Scène typique d’août : les jeunes mésanges quittent le nichoir, sautillent dans l’herbe, et le chat du voisin surgit sous le rosier. En quelques secondes, votre petit monde d’oiseaux du jardin bascule. Beaucoup de jardiniers pensent alors à « appeler la mairie » ou « faire venir la fourrière », persuadés que la loi va trancher en leur faveur. Les chiffres donnent le vertige. Selon la LPO et le MNHN, les chats domestiques français tuent environ 75 millions d’oiseaux par an. Un seul chat en liberté élimine en moyenne entre 5 et 10 oiseaux par an. « Le chat est un facteur de raréfaction sur lequel on peut assez facilement agir. Ce n’est en aucun cas le premier responsable », explique Kim Dallet, chargée de communication à la LPO. La loi, elle, trace une ligne beaucoup plus subtile.
Août, chats et mésanges au jardin : pourquoi les attaques se multiplient
Biologiquement, le mois d’août est une période critique pour les mésanges. La deuxième, parfois la troisième couvée s’envole alors que les jeunes n’ont pas encore des ailes parfaitement fonctionnelles. Comme le rappelle le document d’autorité, ces juvéniles passent obligatoirement 2 à 3 jours au sol pour muscler leurs ailes, tout en étant nourris par les parents. Ils crient, sautent maladroitement, ne connaissent pas encore les prédateurs.
Pour un chat, c’est un déclencheur irrésistible. Le félin chasse à l’affût, silencieux, en profitant de l’effet de surprise autour des mangeoires, nichoirs et abreuvoirs bas. Même bien nourri, il reste un prédateur guidé par l’instinct. Placer de la nourriture ou de l’eau au sol en été revient alors à créer une zone d’appâtage mortelle, exactement là où il aime se poster.
Chat du voisin, mésanges et loi française : ce que prévoient les textes
Le point souvent mal compris concerne la divagation. L’article L211-23 du Code rural et de la pêche maritime considère qu’un chat est en état de divagation s’il est trouvé à plus de 1 000 mètres de son domicile sans surveillance, ou à plus de 200 mètres de toute habitation, et s’il n’a pas de propriétaire identifiable. Dans ce cas, son détenteur risque une contravention de 2e classe, soit 150 euros, et le maire peut faire conduire l’animal en fourrière.

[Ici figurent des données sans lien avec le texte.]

(** The loop: the chunks of what is pending, unless the context is done at a turn. *)
Lemma generateLoop_spec all fuel ctx i (k : Chunker (Tee R)) chunks rd :
  running k → err k = None → ended tee_contents k → whole all (r k) →
  (length (pending tee_contents k) < fuel)%nat →
  let cs := chunksOf (length (pending tee_contents k)) (cfg k) (maskS k) (maskL k) (offset k)
              (pending tee_contents k) in
  if existsb ctx (seq i (S (length cs)))
  then generateLoop fuel ctx i k chunks rd = Some (inl ErrContext)
  else ∃ k', generateLoop fuel ctx i k chunks rd = Some (inr (chunks ++ cs, (rd + covered cs)%Z, k')) ∧
         seen (r k') = all.
Proof.
  revert i k chunks rd. induction fuel as [|fuel IH]; intros i k chunks rd Hrun Herr Hend Hw Hf; [lia|].
  cbv zeta. cbn [generateLoop]. rewrite seq_S_head. cbn [existsb]. destruct (ctx i); [done|]. cbn [orb].
  pose proof (Next_spec tee_contents k Hrun Herr) as HN.
  pose proof (Next_ended tee_contents k Hrun Herr Hend) as He.
  pose proof (Next_reader (whole all) k (whole_read all) Hw) as Hr.
  destruct (pending tee_contents k) as [|b bs] eqn:Hp.
  - destruct (Next k) as [k' res]. cbn [fst snd] in *. subst res. cbn [chunksOf length].
    exists k'. cbn [covered foldr]. rewrite app_nil_r, Z.add_0_r. split; [done|].
    unfold whole in Hr. by rewrite He, app_nil_r in Hr.
  - cbv zeta in HN. destruct (Next k) as [k' res]. cbn [fst] in Hr.
    destruct HN as (-> & Hrun' & Herr' & Hc & HS & HL & Ho & Hp').
    destruct (cut_bounds (cfg k) (maskS k) (maskL k) (b :: bs) (run_valid _ Hrun)) as ([Hlo Hhi] & _); [done|].
    set (len := cut _ _ _ _) in *. set (ch := mkChunk _ _ _).
    assert (length (pending tee_contents k') < S (length bs))%nat as Hlen
      by (rewrite Hp', length_drop; cbn [length] in *; lia).
    cbn [length] in Hf.
    specialize (IH (S i) k' (chunks ++ [ch]) (rd + Length ch)%Z Hrun' Herr' He Hr ltac:(lia)).
    cbv zeta in IH. rewrite Hc, HS, HL, Ho in IH.
    rewrite (chunksOf_fuel _ (length bs)) in IH by (apply (run_valid _ Hrun) || lia).
    assert (chunksOf (length (b :: bs)) (cfg k) (maskS k) (maskL k) (offset k) (b :: bs) =
      ch :: chunksOf (length bs) (cfg k) (maskS k) (maskL k) (offset k + Z.of_nat len)
              (pending tee_contents k')) as -> by (rewrite Hp'; done).
    cbn [length]. destruct (existsb _ _); [done|]. destruct IH as (k'' & Hg & Hs). exists k''.
    split; [|done]. rewrite Hg, <-app_assoc. cbn [covered foldr app]. do 4 f_equal. fold covered.
    unfold covered. lia.
Qed.

(** C33. Generating a manifest reads a stream once and gives, when its bytes hash to the blob
    asked for, a valid manifest of exactly the chunks of the whole, which covers it; when
    they do not, nothing but the mismatch; and a context that is done at one of its turns
    stops it there.  More turns than bytes are always enough. *)
Theorem generate_spec (fuel : nat) (ctx : nat → bool) (rd : R) (blob : list byte) (params : Config) (at_ : Z) :
  (Z.of_nat (length (contents rd)) < 2 ^ 63)%Z → (length (contents rd) < fuel)%nat →
  let cs := Chunking.Chunks params 0 (contents rd) in
  let res := Generate fuel ctx rd blob params at_ in
  if IsZero blob then res = Some (inl ErrMalformed)
  else if negb (Validate params) then res = Some (inl ErrInvalidConfig)
  else if existsb ctx (seq 0 (S (length cs))) then res = Some (inl ErrContext)
  else if decide (hash (contents rd) = blob) then
    ∃ m, res = Some (inr m) ∧ Manifest_Validate m = None ∧ BlobHash m = blob ∧ Params m = params ∧
      Manifests.Chunks m = cs ∧ Covers m (Z.of_nat (length (contents rd))) = true
  else res = Some (inl (WholeObjectMismatch blob (hash (contents rd)) (Z.of_nat (length (contents rd))))).
Proof.
  intros Hs Hf. cbv zeta. unfold Generate. destruct (IsZero blob) eqn:Hz; [done|].
  unfold New. destruct (Validate params) eqn:Hv; [|done]. cbn [negb].
  set (k := mkChunker _ _ _ _ _ _ _ _ _ _).
  pose proof (proj1 (Config_Validate_iff params) Hv) as (Hm & Hm' & _).
  assert (running k) as Hrun.
  { constructor; cbn [k cfg buf off n]; [done| |lia]. rewrite length_replicate. unfold readSize. lia. }
  assert (pending tee_contents k = contents rd) as Hp.
  { unfold pending, window, k. cbn [buf off n eof r]. by rewrite slice_0. }
  pose proof (generateLoop_spec (contents rd) fuel ctx 0 k [] 0 Hrun eq_refl) as Hg.
  rewrite Hp in Hg. specialize (Hg (λ H, match Bool.diff_false_true H with end) eq_refl Hf). cbv zeta in Hg.
  change (chunksOf _ (cfg k) _ _ _ _) with (Chunking.Chunks params 0 (contents rd)) in Hg.
  destruct (existsb ctx _); [by rewrite Hg|]. destruct Hg as (k' & -> & ->). cbn [app].
  pose proof (Chunks_parts params 0 (contents rd) Hv) as Hparts. cbv zeta in Hparts.
  set (cs := Chunking.Chunks params 0 (contents rd)) in *.
  destruct Hparts as (Hct & (parts & Hcat & Hall) & Hbnd).
  assert (covered cs = Z.of_nat (length (contents rd))) as Hcov.
  { rewrite <-Hcat. clear -Hall. induction Hall as [|p ch ps cs [Hl _] _ IH]; [done|].
    cbn [covered foldr concat]. fold (covered cs). rewrite IH, Hl, length_app. lia. }
  destruct (decide (hash (contents rd) = blob)) as [He|He].
  2:{ rewrite bool_decide_false by done. by rewrite Hcov. }
  rewrite bool_decide_true by done.
  destruct (Build_spec blob params cs at_) as (m & -> & Hval & Hb & Hpar & Hcs & Hc & _).
  - by apply bool_decide_eq_false in Hz.
  - done.
  - done.
  - apply Forall_lookup. intros i ch Hi. split; [by apply (Hbnd i ch Hi)|].
    destruct (Forall2_lookup_r _ _ _ _ _ Hall Hi) as (p & _ & _ & ->). apply hash_nonzero.
  - lia.
  - exists m. split_and!; try done. unfold Covers. rewrite Hc. by apply Z.eqb_eq.
Qed.

End generation.

(** ** Plans *)

Lemma pickDonor_spec c cands :
  match pickDonor c cands with
  | Some d => d ∈ cands ∧ usable c d = true
  | None => Forall (λ d, usable c d = false) cands
  end.
Proof.
  induction cands as [|d cands IH]; cbn [pickDonor]; [constructor|].
  destruct (usable c d) eqn:Hu; [split; [left|done]|].
  destruct (pickDonor c cands) as [d'|]; [|by constructor]. destruct IH. split; [by right|done].
Qed.

Lemma usable_spec c d :
  usable c d = true ↔
  lDigest d = Chunking.Digest c ∧ lLength d = Length c ∧ (0 ≤ lOffset d)%Z ∧ lBlobHash d ≠ zeroHash.
Proof.
  unfold usable, IsZero. destruct (Z.eqb_spec (lLength d) (Length c)); cbn [negb orb]; [|naive_solver].
  destruct (Z.ltb_spec (lOffset d) 0); cbn [orb]; [naive_solver lia|].
  repeat case_bool_decide; naive_solver.
Qed.

(** Where an entry of a plan says its chunk comes from. *)
Definition entry_ok (kept : Z) (held : Hash → list LocalChunk) (i : nat) (e : PlanEntry) : Prop :=
  let c := EntryChunk e in
  Index e = Z.of_nat i ∧
  if (Z.of_nat i <? kept)%Z then EntryAvailability e = AvailabilityKept
  else
    (EntryAvailability e = AvailabilityLocal ∧ Donor e ∈ held (Chunking.Digest c) ∧
     lDigest (Donor e) = Chunking.Digest c ∧ lLength (Donor e) = Length c ∧
     (0 ≤ lOffset (Donor e))%Z ∧ lBlobHash (Donor e) ≠ zeroHash) ∨
    (EntryAvailability e = AvailabilityFetch ∧
     Forall (λ d, usable c d = false) (held (Chunking.Digest c))).

Lemma planEntry_spec kept held i c :
  EntryChunk (planEntry kept held i c) = c ∧ entry_ok kept held i (planEntry kept held i c).
Proof.
  unfold planEntry, entry_ok. destruct (Z.of_nat i <? kept)%Z; [done|].
  pose proof (pickDonor_spec c (held (Chunking.Digest c))) as Hp.
  destruct (pickDonor c _) as [d|]; cbn [EntryChunk EntryAvailability Donor Index].
  - destruct Hp as [Hin (Hd & Hl & Ho & Hz)%usable_spec]. split_and!; [done|done|by left].
  - split_and!; [done|done|by right].
Qed.

Lemma entriesMatch_spec i es cs :
  length es = length cs →
  entriesMatch i es cs = true ↔
  EntryChunk <$> es = cs ∧
  ∀ j e, es !! j = Some e → Index e = Z.of_nat (i + j) ∧ Availability_Valid (EntryAvailability e) = true.
Proof.
  revert i cs. induction es as [|e es IH]; intros i [|c cs]; [naive_solver|done|done|]. intros [= Hl].
  cbn [entriesMatch fmap list_fmap]. unfold entryMatches.
  rewrite !andb_true_iff, Z.eqb_eq, bool_decide_eq_true, IH by done. split.
  - intros [[[Hi Hv] ->] [-> Hr]]. split; [done|]. intros [|j] e'; simpl.
    + intros [= <-]. by rewrite Nat.add_0_r.
    + rewrite Nat.add_succ_r. apply Hr.
  - intros [[= -> ->] Hr]. destruct (Hr 0%nat e eq_refl) as [Hi Hv]. rewrite Nat.add_0_r in Hi.
    split_and!; try done. intros j e' Hj. rewrite Nat.add_succ_comm. by apply (Hr (S j)).
Qed.

Lemma Stats_total es s :
  Forall (λ e, Availability_Valid (EntryAvailability e) = true) es →
  Forall sound_chunk (EntryChunk <$> es) →
  (0 ≤ BytesKept s)%Z → (0 ≤ BytesLocal s)%Z → (0 ≤ BytesFetch s)%Z →
  (BytesKept s + BytesLocal s + BytesFetch s + covered (EntryChunk <$> es) < 2 ^ 63)%Z →
  let s' := foldl addStats s es in
  (ChunksKept s' + ChunksLocal s' + ChunksFetch s' =
     ChunksKept s + ChunksLocal s + ChunksFetch s + Z.of_nat (length es))%Z ∧
  (BytesKept s' + BytesLocal s' + BytesFetch s' =
     BytesKept s + BytesLocal s + BytesFetch s + covered (EntryChunk <$> es))%Z.
Proof.
  revert s. induction es as [|e es IH]; intros s Hv Hall Hk Hl Hf Hs.
  { cbn [foldl fmap list_fmap covered foldr length]. lia. }
  apply Forall_cons in Hv as [Hve Hv]. cbn [fmap list_fmap] in Hall, Hs.
  apply Forall_cons in Hall as [[Hpos _] Hall]. pose proof (covered_nonneg _ Hall) as Hnn.
  cbn [covered foldr] in Hs. fold (covered (EntryChunk <$> es)) in Hs.
  cbn [foldl fmap list_fmap covered foldr length]. fold (covered (EntryChunk <$> es)).
  unfold fmap in *. cbv zeta in *.
  assert (∃ s', addStats s e = s' ∧ (0 ≤ BytesKept s')%Z ∧ (0 ≤ BytesLocal s')%Z ∧ (0 ≤ BytesFetch s')%Z ∧
    (ChunksKept s' + ChunksLocal s' + ChunksFetch s' = ChunksKept s + ChunksLocal s + ChunksFetch s + 1)%Z ∧
    (BytesKept s' + BytesLocal s' + BytesFetch s' =
       BytesKept s + BytesLocal s + BytesFetch s + Length (EntryChunk e))%Z) as (s' & -> & Hs').
  { eexists. split; [reflexivity|]. unfold addStats, Availability_Valid in *.
    repeat case_bool_decide; try done;
      cbn [ChunksKept ChunksLocal ChunksFetch BytesKept BytesLocal BytesFetch];
      rewrite wrap_i64_small by lia; lia. }
  destruct (IH s') as [Hc Hb]; [done|done|lia..|]. rewrite Hc, Hb. lia.
Qed.

Lemma Plan_Validate_iff p m :
  Plan_Validate p m = true ↔
  PlanBlob p = BlobHash m ∧ EntryChunk <$> Entries p = Chunks m ∧
  ∀ i e, Entries p !! i = Some e → Index e = Z.of_nat i ∧ Availability_Valid (EntryAvailability e) = true.
Proof.
  unfold Plan_Validate. case_bool_decide as Hb; cbn [negb]; [|naive_solver].
  destruct (Nat.eqb_spec (length (Entries p)) (length (Chunks m))) as [Hl|Hl]; cbn [negb].
  - rewrite entriesMatch_spec by done. naive_solver.
  - split; [done|]. intros (_ & Hc & _). destruct Hl. by rewrite <-Hc, length_fmap.
Qed.

Lemma entry_ok_valid kept held i e :
  entry_ok kept held i e → Availability_Valid (EntryAvailability e) = true.
Proof. intros [_ Ha]. case_match; [by rewrite Ha|]. by destruct Ha as [(-> & _)|(-> & _)]. Qed.

Lemma PlanFor_spec m kept held :
  let p := PlanFor m kept held in
  PlanBlob p = BlobHash m ∧ EntryChunk <$> Entries p = Chunks m ∧ Plan_Validate p m = true ∧
  (∀ i e, Entries p !! i = Some e → entry_ok kept held i e).
Proof.
  cbv zeta.
  set (k0 := if (kept <? 0)%Z then 0%Z else kept).
  set (k := if (ChunkCount m <? k0)%Z then ChunkCount m else k0).
  assert (Entries (PlanFor m kept held) = imap (planEntry k held) (Chunks m)) as He by done.
  assert (EntryChunk <$> Entries (PlanFor m kept held) = Chunks m) as Hcs.
  { rewrite He. apply list_eq. intros i. rewrite list_lookup_fmap, list_lookup_imap.
    destruct (Chunks m !! i); simpl; [|done]. by rewrite (proj1 (planEntry_spec _ _ _ _)). }
  assert (∀ i e, Entries (PlanFor m kept held) !! i = Some e → entry_ok kept held i e) as Hok.
  { intros i e. rewrite He, list_lookup_imap. intros (c & Hc & ->)%fmap_Some.
    destruct (planEntry_spec k held i c) as [_ Hp]. apply lookup_lt_Some in Hc.
    assert ((Z.of_nat i <? k) = (Z.of_nat i <? kept))%Z as Hk.
    { unfold k, k0, ChunkCount. destruct (Z.ltb_spec kept 0), (Z.ltb_spec (Z.of_nat (length (Chunks m))) kept);
        repeat case_match; lia. }
    unfold entry_ok in *. by rewrite <-Hk. }
  split_and!; [done|done| |done]. apply Plan_Validate_iff. split_and!; [done|done|].
  intros i e Hi. specialize (Hok i e Hi). split; [apply Hok|by eapply entry_ok_valid].
Qed.

(** The plan of a transfer follows its manifest chunk by chunk, in order: a chunk is kept
    when it is in the verified prefix, taken from a local donor only when the index holds
    one with its digest and length at a possible place, and fetched otherwise; such a plan
    passes its own check, and the check accepts nothing but the chunks of the manifest at
    their positions.  The totals count every chunk and every byte of the blob once. *)
Theorem plan_spec :
  (∀ m kept held, let p := PlanFor m kept held in
     PlanBlob p = BlobHash m ∧ EntryChunk <$> Entries p = Chunks m ∧ Plan_Validate p m = true ∧
     (∀ i e, Entries p !! i = Some e → entry_ok kept held i e) ∧
     (Forall sound_chunk (Chunks m) → (covered (Chunks m) < 2 ^ 63)%Z →
      let s := Stats p in
      (ChunksKept s + ChunksLocal s + ChunksFetch s = ChunkCount m)%Z ∧
      (BytesKept s + BytesLocal s + BytesFetch s = covered (Chunks m))%Z)) ∧
  (∀ p m, Plan_Validate p m = true ↔
     PlanBlob p = BlobHash m ∧ EntryChunk <$> Entries p = Chunks m ∧
     ∀ i e, Entries p !! i = Some e → Index e = Z.of_nat i ∧ Availability_Valid (EntryAvailability e) = true).
Proof.
  split; [|exact Plan_Validate_iff]. intros m kept held.
  destruct (PlanFor_spec m kept held) as (Hb & Hcs & Hv & Hok). split_and!; [done..|].
  intros Hall Hs. rewrite <-Hcs in Hall, Hs. unfold ChunkCount. rewrite <-Hcs at 1. rewrite <-Hcs.
  unfold Stats. rewrite length_fmap.
  pose proof (Stats_total (Entries (PlanFor m kept held)) (mkStats 0 0 0 0 0 0)) as Ht.
  cbn [ChunksKept ChunksLocal ChunksFetch BytesKept BytesLocal BytesFetch] in Ht.
  destruct Ht as [Hc Hbt]; [|done|lia..|split; lia].
  apply Forall_lookup. intros i e Hi. by eapply entry_ok_valid, Hok.
Qed.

Un chat identifié qui traverse régulièrement votre jardin ne tombe donc généralement pas dans cette définition. Le propriétaire reste néanmoins responsable « du fait des animaux » selon l’article 1243 du Code civil</b. Mais pour des oiseaux sauvages, la jurisprudence admet en général le comportement naturel de prédation, hors cas d’élevage. En revanche, vous n’avez pas le droit de capturer, blesser ou empoisonner le chat : l’article 521-1 du Code pénal punit les actes de cruauté jusqu’à 3 ans de prison et 45 000 euros d’amende.
Que pouvez-vous faire légalement contre le chat du voisin sans risque
Le premier levier reste le dialogue. Expliquer calmement au voisin ce qui se passe, proposer une clochette sur collier de sécurité ou une collerette colorée type Birdsbesafe, voire garder le chat à l’intérieur à l’aube et en soirée, correspond exactement aux recommandations de la LPO. Si la discussion échoue, une lettre recommandée avec accusé de réception rappelant l’article 1243 peut formaliser votre demande. Pour un litige inférieur à 5 000 euros, la saisine d’un conciliateur de justice, gratuite, est souvent obligatoire avant tout procès.
En parallèle, tout ce que vous modifiez dans votre jardin est juridiquement sûr. Installer les abreuvoirs à au moins 1,50 mètre de hauteur sur un pied lisse, suspendre les mangeoires loin des troncs et des murs, choisir des poteaux métalliques impossibles à grimper, ou encore placer les nichoirs hors de portée limite l’accès du chat. Autour des zones de nidification, des haies défensives de Pyracantha ou de Berberis créent des refuges épineux. Retirer graines et eau au sol en été, jouer davantage avec votre propre chat et limiter ses sorties aux périodes les moins actives pour les oiseaux complètent ce dispositif. Votre marge de manœuvre se trouve là : dans l’aménagement malin, plus que dans la sanction.